Adler was also strongly attracted to Emerson’s religious radicalism. Both Adler and Emerson shared a conviction that the modern world and modern science had made belief in a supernatural and personal God who is outside of us, and who performs miracles, no longer credible. Moreover, Adler resonated with Emerson’s Transcendentalism, and his conviction that man is not merely a material being, but that there is a divine spirit, which is part of us, and of which we partake. Most importantly, Adler was attracted to the fact that Emerson consecrates the human being; that he makes the person holy and sacred. For this was the center of Adler’s own philosophical quest – how to ground or justify the worthiness of the human being.
In 1875, when Adler was 24 and the sage of Concord was 75, they met. Adler was duly impressed. He later wrote that
“Divinity as an object of extraneous worship for me had vanished. Emerson taught that immediate experience of the divine power in self may take the place of worship. His doctrine of self-reliance also was bracing to a youth just setting out to challenge prevailing opinions and to urge plans of transformation upon the community in which he worked.”
For a while, Adler states, Emerson intoxicated him and he walked with his head in the clouds, clouds with which Emerson enveloped him. But as he matured Adler became critical of Emerson, for reasons that we hinted at above. Recall that for Emerson, the more we dig into ourselves, the more we touch upon the spiritual substance within, which Emerson tells us is undifferentiated. The fact that at bottom, we are all the same, caused Adler to believe that there was something wanting in Emerson’s ethics. For Adler, what makes us worthy is not our sameness with others, but, on the contrary our distinctiveness, our uniqueness. If we were all replicas of each other, then we would be expendable. It is our differences that make us unique and therefore ultimately worthy.
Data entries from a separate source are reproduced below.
(** X10: a [Database] element without [name], [user], [password] and
    [host] is not refused: lines 259-265 succeed and write the three
    first as the quoted word None and the host as the empty string. *)
Theorem missing_database_attributes config cfg rest w :
  select ["Project"; "Database"] config = cfg :: rest →
  get cfg "name" = None → get cfg "user" = None →
  get cfg "password" = None → get cfg "host" = None →
  write_database config w
  = (Ok tt,
     set_files (alter (fappend database_without_attributes) settings_out)
       (add_call (CXPath "//Project/Database") w)).
Proof.
  intros Hsel Hn Hu Hp Hh. unfold write_database, xpath, bind, log. simpl.
  rewrite Hsel. simpl. unfold write_str, get_default.
  rewrite Hn, Hu, Hp, Hh. rewrite !write_text_ascii by reflexivity.
  unfold write, set_files. simpl.
  do 2 f_equal. rewrite !alter_alter_eq. apply alter_ext. intros n _. simpl.
  rewrite !fappend_app. f_equal.
Qed.
Lemma undecodable_upload_names_no_file_witness :
  send_FileResponse
    (mk_FileResponse (str_replace ".mp4" "_out.mp4" ("/tmp/tmpk3v9x2ab" +:+ ".mp4"))
       "video/mp4" "traffic_analysis.mp4")
    (predict_video_body Sample.model_down Sample.write_raises MoreSamples.writer_shut
       MoreSamples.garbled (Finite 0.25) "/tmp/tmpk3v9x2ab" Sample.idle).2 =
  Raise (PyException
           ("File at path " +:+
            str_replace ".mp4" "_out.mp4" ("/tmp/tmpk3v9x2ab" +:+ ".mp4") +:+
            " does not exist.")).
Proof.
  apply (undecodable_upload_names_no_file Sample.model_down Sample.write_raises
           MoreSamples.writer_shut MoreSamples.garbled (Finite 0.25)
           "/tmp/tmpk3v9x2ab" "video/mp4" Sample.idle).
  - reflexivity.
  - reflexivity.
  - reflexivity.
  - reflexivity.
  - cbn [Sample.idle fs]. apply not_elem_of_empty.
Defined.

Lemma short_video_written_whole_witness :
  Forall2 (annotates Sample.model_predict (Finite 0.25)) (seq 0 3)
    (out_frames (predict_video_body Sample.model_predict Sample.write_raises
                   Sample.writer_opens (Sample.clip 3) (Finite 0.25)
                   "/tmp/tmpk3v9x2ab" Sample.idle).2).
Proof.
  apply (short_video_written_whole Sample.model_predict Sample.write_raises
           Sample.writer_opens (Sample.clip 3) (Finite 0.25)
           "/tmp/tmpk3v9x2ab" "video/mp4" (mk_Video 640 480 30 (seq 0 3)) Sample.idle).
  - reflexivity.
  - reflexivity.
  - reflexivity.
  - cbn [video_frames]. rewrite length_seq. lia.
  - apply Forall_forall. intros frame _. eexists. split; reflexivity.
Defined.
In Adler’s own words:
“According to Emerson life is a universal masquerade, and the interest of the whole business of living consists in the ever-renewed discovery that the face behind the different masks is still the same. Difference is not cherished on its own account.”
He concludes his critique of Emerson by saying, “ …he is genuinely American, — a rare blend of ancient mystic and modern Yankee, a valued poet too, but as an ethical guide to be accepted only with large reservation.” These are technical, but perhaps not unimportant quibbles. Of more importance is the question of the lasting importance of Emerson to us today, in the bicentennial of his birth. What does he leave us of lasting value?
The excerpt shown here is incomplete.